An unexpected job loss can take a tremendous toll on your finances. If you have been struggling to keep up with your expenses for several months, bankruptcy might provide you the fresh start you need. Although you don’t have to be employed to file for bankruptcy, you will also need to consider the likelihood of incurring more debt while on employment. A debtor does not want to file bankruptcy only to find themselves back in debt in a few months.

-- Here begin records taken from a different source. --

(** [categorize_files] never puts a file in both lists: no name of
    KEEP_FILES is in REMOVE_FILES. *)
Theorem categorize_files_disjoint (fs : list path) (f : path) :
  In f (fst (categorize_files fs)) -> ~ In f (snd (categorize_files fs)).
Proof.
  unfold categorize_files; cbn [fst snd]; rewrite !filter_In, in_strings_In.
  intros [_ Hk] [_ Hr]; simpl in Hk; destruct Hk as [E|[E|[E|[E|[E|[]]]]]];
    rewrite <- E in Hr; vm_compute in Hr; discriminate.
Qed.

Lemma categorize_files_disjoint_witness :
  In april_activity_file (fst (categorize_files sample_files)) /\
  ~ In april_activity_file (snd (categorize_files sample_files)).
Proof.
  assert (H : In april_activity_file (fst (categorize_files sample_files)))
    by (vm_compute; right; left; reflexivity).
  split; [exact H | apply categorize_files_disjoint; exact H].
Defined.
(** X11. Called as the training cell calls it, with [x] the frame that the
    global [X_trimed] names, labelled [0 .. n-1] like [y], and the global
    [srr] a rate other than 0, [remove_outliers] keeps exactly the
    recordings whose duration, their number of samples divided by [srr], is
    at most [max_length]; they keep their order, and the labels that remain
    in the returned [y] are those that remain in the returned [x]. *)
Theorem X11_remove_outliers_in_the_training_cell
    (x y : nat) (max_length : Q) (sr : Z) (w : world) (dfx dfy : DataFrame)
    (ts : list wave) :
  glob_X_trimed w = Some x → glob_srr w = Some sr → sr ≠ 0%Z →
  heap w !! x = Some dfx → heap w !! y = Some dfy →
  holds_signals dfx (CWave <$> ts) →
  index dfx = seq 0 (length ts) → index dfy = seq 0 (length ts) →
  ∃ lx ly dfx' dfy' w',
    remove_outliers x y max_length w = Ok ((lx, ly), w')
    ∧ heap w' !! lx = Some dfx' ∧ heap w' !! ly = Some dfy'
    ∧ signals dfx' = Some <$> (CWave <$> retained sr max_length ts)
    ∧ (∀ t, t ∈ retained sr max_length ts
            ↔ t ∈ ts ∧ (duration sr t <= max_length)%Q)
    ∧ retained sr max_length ts `sublist_of` ts
    ∧ index dfy' = index dfx'
    ∧ body dfx' `sublist_of` body dfx
    ∧ body dfy' `sublist_of` body dfy.
Proof.
  intros HX Hsr Hnz Hx Hy Hdfx Hix Hiy.
  destruct (remove_outliers_on_X_trimed x y max_length sr w dfx dfy ts
              HX Hsr Hnz Hx Hy Hdfx Hix Hiy)
    as (dfx' & dfy' & Hrun & Hsig & Hidx & Hsx & Hsy).
  cbv zeta in Hrun. eexists _, _, dfx', dfy', _.
  split; [exact Hrun |]. split.
  { cbn [heap with_object]. rewrite lookup_insert_ne; [apply lookup_insert_eq |].
    apply fresh_insert_ne. }
  split; [cbn [heap with_object]; apply lookup_insert_eq |].
  split; [apply Hsig |]. split.
  { intros t. unfold retained. rewrite list_elem_of_filter, Qle_bool_iff. tauto. }
  split; [apply sublist_filter |]. done.
Qed.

CHAPTER 7 BANKRUPTCY, MEDIAN INCOME and the MEANS TEST
If you are unemployed, you will likely have an easier time qualifying for a Chapter 7 bankruptcy. This type of bankruptcy eliminates, or discharges, a majority of an individual’s debts. Dischargeable debts include items like credit cards, collection accounts, lawsuits, medical bills, repossessions, pay day loans, personal loans and overdue utilities. Non-dischargeable debts include child support, most tax debt, and in the vast majority of situations, student loans.

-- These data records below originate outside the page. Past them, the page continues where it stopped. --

(** * MultiScreenModal: a multi-step modal dialog controller

    Shallow embedding of [src/components/SigningModal/MultiScreenModal.js].

    Conventions of the embedding:
    - JavaScript numbers that the component handles (pixel widths, heights,
      step indices, the direction sign) are integers, modelled in [Z];
    - a value that may be [undefined] is an [option];
    - a thrown exception is the [Throw] branch of [result];
    - a React state cell is a field of a state record, a [useState] setter is
      a record update, and every closure the component creates is a
      constructor of [handler], interpreted by [invoke];
    - the caller's [onClose] is an arbitrary function on an abstract [World],
      so that "calls [onClose] once" reads [w' = onClose w];
    - what a screen's [content] callback returns is an abstract [UI] tree;
    - React is the least that the component relies on: a closure that is
      called is one of the last render, and after a call or a change of
      props the component renders again and its effects run until nothing
      changes ([runEffects]); the states rendered on the way, before the
      effects have run, are those of [commits]. *)

From Stdlib Require Import ZArith List String Bool Lia.
Import ListNotations.
Open Scope Z_scope.

(** ** JavaScript-level helpers *)

Inductive js_error : Type :=
| TypeError.

Inductive result (A : Type) : Type :=
| Ok (a : A)
| Throw (e : js_error).
Arguments Ok {A} a.
Arguments Throw {A} e.

Definition bind {A B : Type} (m : result A) (k : A -> result B) : result B :=
  match m with
  | Ok a => k a
  | Throw e => Throw e
  end.

Notation "x <- m ;; k" := (bind m (fun x => k))
  (at level 61, m at next level, right associativity).

Definition succeeds {A : Type} (m : result A) : bool :=
  match m with
  | Ok _ => true
  | Throw _ => false
  end.

(** [!b] for a boolean that may be [undefined]. *)
Definition js_not (b : option bool) : bool :=
  match b with
  | Some true => false
  | Some false | None => true
  end.

(** [n || d] for a number that may be [undefined]: [undefined] and [0] are
    falsy. *)
Definition js_or (n : option Z) (d : Z) : Z :=
  match n with
  | Some v => if v =? 0 then d else v
  | None => d
  end.

(** [xs[i]] for an integer index: [undefined] outside the array. *)
Definition js_index {A : Type} (xs : list A) (i : Z) : option A :=
  if i <? 0 then None else nth_error xs (Z.to_nat i).

(** ** The named easing presets of [@aragon/ui]'s [springs] *)

Module springs.
Inductive preset : Type :=
| swift
| instant
| smooth.
End springs.

(** ** The hooks of [../../hooks] *)

(** Modelled from the spec: the state of [useSteps] (the hook's file is not
    part of the sources).  SequencerState is
    [{ stepCount, currentStep, direction }]. *)
Record SequencerState : Type := {
  stepCount : Z;
  currentStep : Z;
  direction : Z
}.

(** Modelled from the spec: a sequencer is created at step 0; no navigation
    has happened, so the direction is the neutral 0. *)
Definition initialSequencer (n : Z) : SequencerState :=
  {| stepCount := n; currentStep := 0; direction := 0 |}.

(** Modelled from the spec: [useSteps(stepCount)] is called on every render
    with the current number of screens; step and direction persist, and the
    spec describes no re-clamping of the step. *)
Definition useSteps (n : Z) (s : SequencerState) : SequencerState :=
  {| stepCount := n; currentStep := currentStep s; direction := direction s |}.

(** Modelled from the spec: "[next()]: if [step < stepCount - 1], increments
    step, sets direction = +1.  Otherwise no-op." *)
Definition next (s : SequencerState) : SequencerState :=
  if currentStep s <? stepCount s - 1
  then {| stepCount := stepCount s;
          currentStep := currentStep s + 1;
          direction := 1 |}
  else s.

(** Modelled from the spec: "[prev()]: if [step > 0], decrements step, sets
    direction = -1.  Otherwise no-op." *)
Definition prev (s : SequencerState) : SequencerState :=
  if 0 <? currentStep s
  then {| stepCount := stepCount s;
          currentStep := currentStep s - 1;
          direction := -1 |}
  else s.

(** The SequencerState invariant of the data model. *)
Definition step_in_range (s : SequencerState) : Prop :=
  0 <= currentStep s <= stepCount s - 1.

(** A navigation request, and a sequence of them applied in order. *)
Inductive nav : Type :=
| Next
| Prev.

Definition navigate1 (s : SequencerState) (n : nav) : SequencerState :=
  match n with
  | Next => next s
  | Prev => prev s
  end.

Definition navigate (ns : list nav) (s : SequencerState) : SequencerState :=
  fold_left navigate1 ns s.

(** Modelled from the spec: the state of [useDeferredAnimation] (not part of
    the sources): whether an animation-start notification was received. *)
Record Gate : Type := {
  animationObserved : bool
}.

(** Modelled from the spec: a fresh controller instance has seen no
    notification. *)
Definition initialGate : Gate :=
  {| animationObserved := false |}.

(** Modelled from the spec: the "animate immediately instead of tweening"
    flag, true until the first notification. *)
Definition immediateAnimation (g : Gate) : bool :=
  negb (animationObserved g).

(** Modelled from the spec: [markAnimationObserved()], the second component
    of what [useDeferredAnimation()] returns. *)
Definition onAnimationStart (g : Gate) : Gate :=
  {| animationObserved := true |}.

(** What a client of the gate can do with it. *)
Inductive gate_op : Type :=
| Query
| Notify.

(** Runs a sequence of operations on a gate and collects the answer of every
    query, in order. *)
Fixpoint run_gate (g : Gate) (ops : list gate_op) : list bool :=
  match ops with
  | [] => []
  | Query :: ops' => immediateAnimation g :: run_gate g ops'
  | Notify :: ops' => run_gate (onAnimationStart g) ops'
  end.

(** Number of queries in a sequence of operations. *)
Definition queries (ops : list gate_op) : nat :=
  List.length (filter (fun o => match o with Query => true | Notify => false end) ops).

(** No notification occurs in a sequence of operations. *)
Definition quiet (ops : list gate_op) : bool :=
  forallb (fun o => match o with Query => true | Notify => false end) ops.

(** ** The component *)

Section Component.

(** [GU], the base grid unit of [@aragon/ui], in pixels. *)
Variable GU : Z.

(** Whatever the caller's [onClose] acts on. *)
Variable World : Type.

(** The UI tree a screen's [content] callback returns. *)
Variable UI : Type.

Definition DEFAULT_MODAL_WIDTH : Z := 80 * GU.

(** [noop] of [@aragon/ui]. *)
Definition noop : World -> World := fun w => w.

(** Every closure the component hands out, by the name it has in the
    source. *)
Inductive handler : Type :=
| prop_onClose            (* the [onClose] prop, after [defaultProps] *)
| handleModalClose_h      (* [handleModalClose] of [MultiScreenModal] *)
| steps_prev              (* [prev] of [useSteps] *)
| steps_next              (* [next] of [useSteps] *)
| onStart_h               (* [onStart] of [ModalContent] *)
| onRest_h (status : string)   (* the [onRest] arrow, applied to a status *)
| ref_h (clientHeight : Z).    (* the [ref] arrow, applied to an element *)

(** NavigationApi: what a screen's content receives. *)
Record NavigationApi : Type := {
  prevScreen : handler;
  nextScreen : handler;
  closeModal : handler
}.

(** ScreenDescriptor, with the shape of [MultiScreenModal.propTypes]; no
    field is required. *)
Record Screen : Type := {
  title : string;
  content : NavigationApi -> UI;
  disableClose : option bool;
  width : option Z
}.

(** The props of [MultiScreenModal], as the caller passes them. *)
Record Props : Type := {
  visible : bool;
  screens : list Screen;
  onClose : option (World -> World)
}.

(** [MultiScreenModal.defaultProps = { onClose: noop }]: React fills in a
    prop that is [undefined]. *)
Definition defaultProps (p : Props) : Props :=
  {| visible := visible p;
     screens := screens p;
     onClose := match onClose p with
                | Some f => Some f
                | None => Some noop
                end |}.

(** Calling a value that may be [undefined]. *)
Definition js_call (f : option (World -> World)) (w : World) : result World :=
  match f with
  | Some g => Ok (g w)
  | None => Throw TypeError
  end.

(** *** State *)

(** The state cells of [ModalContent] and of the hooks it calls. *)
Record ContentState : Type := {
  steps : SequencerState;          (* [useSteps] *)
  screensState : list Screen;      (* [useScreens]: [useState(screens)] *)
  applyStaticHeight : bool;        (* [useState(false)] *)
  height : option Z;               (* [useState(null)] *)
  gate : Gate                      (* [useDeferredAnimation] *)
}.

(** The state cell of [MultiScreenModal] together with its child's. *)
Record ModalState : Type := {
  currentScreen : option Screen;   (* [useState(screens[0])] *)
  modalContent : ContentState
}.

(** *** [useScreens] *)

(** [getScreen = step => screensState[step]]. *)
Definition getScreen (screensState : list Screen) (step : Z) : option Screen :=
  js_index screensState step.

(** What [useScreens(screens)] returns for the render. *)
Record ScreensApi : Type := {
  us_currentScreen : option Screen;
  us_direction : Z;
  us_getScreen : Z -> option Screen;
  us_next : handler;
  us_prev : handler;
  us_step : Z
}.

Definition useScreens (screens : list Screen) (st : ContentState) : ScreensApi :=
  let s := useSteps (Z.of_nat (List.length screens)) (steps st) in
  {| us_currentScreen := getScreen (screensState st) (currentStep s);
     us_direction := direction s;
     us_getScreen := getScreen (screensState st);
     us_next := steps_next;
     us_prev := steps_prev;
     us_step := currentStep s |}.

(** *** What [ModalContent] renders *)

(** The [height] of the container's style. *)
Inductive css_height : Type :=
| auto
| px (animated : Z).

(** The style objects given to [Transition]: opacity, the x of
    [translate3d(x px, 0, 0)], and the absolute positioning of [leave]. *)
Record style : Type := {
  opacity : Z;
  translateX : Z;
  position_absolute : bool
}.

(** The fragment [renderScreen] returns. *)
Record ScreenFragment : Type := {
  h1_textStyle : string;
  h1_marginTop : Z;
  h1_marginBottom : Z;
  h1_text : string;
  body : UI
}.

(** The [AnimatedDiv] of one transition slot. *)
Record SlotDiv : Type := {
  slot_ref : Z -> handler;
  slot_width : Z;
  slot_padding : Z;
  slot_animProps : style;
  slot_children : ScreenFragment
}.

Definition renderScreen (next prev : handler) (smallMode : bool)
    (screen : Screen) : ScreenFragment :=
  {| h1_textStyle := if smallMode then "title4"%string else "title3"%string;
     h1_marginTop := - (1 * GU);
     h1_marginBottom := 2 * GU;
     h1_text := title screen;
     body := content screen {| prevScreen := prev;
                               nextScreen := next;
                               closeModal := prop_onClose |} |}.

To qualify for a Chapter 7 bankruptcy, a debtor must pass a “means test,” which compares the debtor’s gross household income to the “median” income mandated the county in which you reside for a similar-sized household. If you are below the median income level, you should qualify for Chapter 7 debt relief.
If you are above the median income amount, you may still qualify for Chapter 7 debt relief. To do so, a debtor must illustrate there is no disposable income in their budget. This is accomplished by completing the means test. To start, the means test takes a debtor’s gross monthly income. Deductions are then made for taxes, insurance, living expenses and a host of other IRS mandated allowances. After all the deductions are applied, the means test produces your disposable monthly income. If the number is low enough, you should qualify to file Chapter 7 bankruptcy.

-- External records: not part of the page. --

(** * fdbkit.blob: a seekable, chunked blob on an ordered key-value store

    A shallow embedding of [fdbkit/blob.py] (classes [BlobIO], [BlobReader]
    and [BlobWriter]) and the properties of its chunk layout.

    The program is Python 2: [/] on integers is floor division, [buffer] is
    a read-only view of a byte string, and [assert] raises
    [AssertionError].  The FoundationDB subspace of one blob is modelled as
    a finite map from chunk index to chunk value; range scans enumerate it
    in key order. *)

From Stdlib Require Import ZArith List Lia.
From Stdlib.Strings Require Import Byte.
From stdpp Require Import gmap list sorting.

Local Open Scope Z_scope.

(** ** Python values and primitives *)

Abbreviation bytes := (list byte).

(** Exceptions the module can raise.  [RuntimeError] is Python 2's
    "maximum recursion depth exceeded". *)
Inductive exn : Set :=
| IOError
| NotImplementedError
| AssertionError
| ZeroDivisionError
| ValueError
| RuntimeError.

Inductive result (A : Type) : Type :=
| Ok (a : A)
| Raise (e : exn).
Arguments Ok {A} a.
Arguments Raise {A} e.

Module Py.

(** [len(b)] *)
Definition len (b : bytes) : Z := Z.of_nat (length b).

(** Normalisation of a slice bound [i] against a sequence of length [n]:
    negative bounds count from the end, and everything is clamped into
    [0, n]. *)
Definition bound (n i : Z) : Z :=
  if i <? 0 then Z.max (n + i) 0 else Z.min i n.

(** [b[lo:hi]] *)
Definition slice (b : bytes) (lo hi : Z) : bytes :=
  let s := bound (len b) lo in
  let e := bound (len b) hi in
  take (Z.to_nat (e - s)) (drop (Z.to_nat s) b).

(** [b[lo:]] *)
Definition slice_from (b : bytes) (lo : Z) : bytes :=
  drop (Z.to_nat (bound (len b) lo)) b.

(** [b[:hi]] *)
Definition slice_to (b : bytes) (hi : Z) : bytes :=
  take (Z.to_nat (bound (len b) hi)) b.

(** [buffer(data, offset)]: a view of [data] from [offset] on; a negative
    offset is a [ValueError], an offset past the end gives the empty
    view. *)
Definition buffer (data : bytes) (offset : Z) : result bytes :=
  if offset <? 0 then Raise ValueError
  else Ok (drop (Z.to_nat offset) data).

(** [a / b] on Python 2 integers: floor division. *)
Definition div (a b : Z) : result Z :=
  if b =? 0 then Raise ZeroDivisionError else Ok (a / b).

(** [int(math.ceil(float(a) / b))].  The float quotient is taken to be
    exact, which it is for every length below 2^53. *)
Definition ceil_div (a b : Z) : result Z :=
  if b =? 0 then Raise ZeroDivisionError else Ok (- ((- a) / b)).

(** [range(n)] *)
Definition range (n : Z) : list Z := seqZ 0 n.

(** [x == 0] for an optional integer. *)
Definition is_zero (x : option Z) : bool :=
  match x with
  | Some n => n =? 0
  | None => false
  end.

End Py.

(** ** The key-value store

    The keys of one blob are [space.pack((chunk_index,))]; the tuple
    encoding orders them as the integers are ordered.  A store is the
    content of that subspace. *)

Abbreviation store := (gmap Z bytes).

Module Fdb.

(** The keys present, in key order. *)
Definition keys (s : store) : list Z :=
  merge_sort Z.le (elements (dom s)).

(** Key-value pairs of the keys in [ks]. *)
Definition pairs (s : store) (ks : list Z) : list (Z * bytes) :=
  omap (fun k => pair k <$> s !! k) ks.

Definition in_range (lo hi : option Z) (k : Z) : bool :=
  match lo with Some a => a <=? k | None => true end &&
  match hi with Some b => k <=? b | None => true end.

(** A transaction body: it reads and writes the store, and either
    returns a value with the new store or raises. *)
Definition Tx (A : Type) : Type := store -> result (A * store).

CHAPTER 13 BANKRUPTCY and REPAYMENT
Similar to a Chapter 7 bankruptcy, a Chapter 13 bankruptcy will most likely discharge your credit cards, collection accounts, lawsuits, medical bills, repossessions, pay day loans, personal loans and overdue utilities. Chapter 13 bankruptcy can also be used to stop foreclosure proceedings on your property, stop garnishments, defer student loan payments or reorganize your tax debt. Depending on the complexity of your case and the district it is filed, a Chapter 13 bankruptcy can be filled with little to no up front fees. Chapter 13 sets the debtor up on a manageable monthly payment plan with the Trustee’s office. In this payment plan, a debtor will be required to pay back anywhere from 0% to 100% of his debt, depending on the household income and expenses.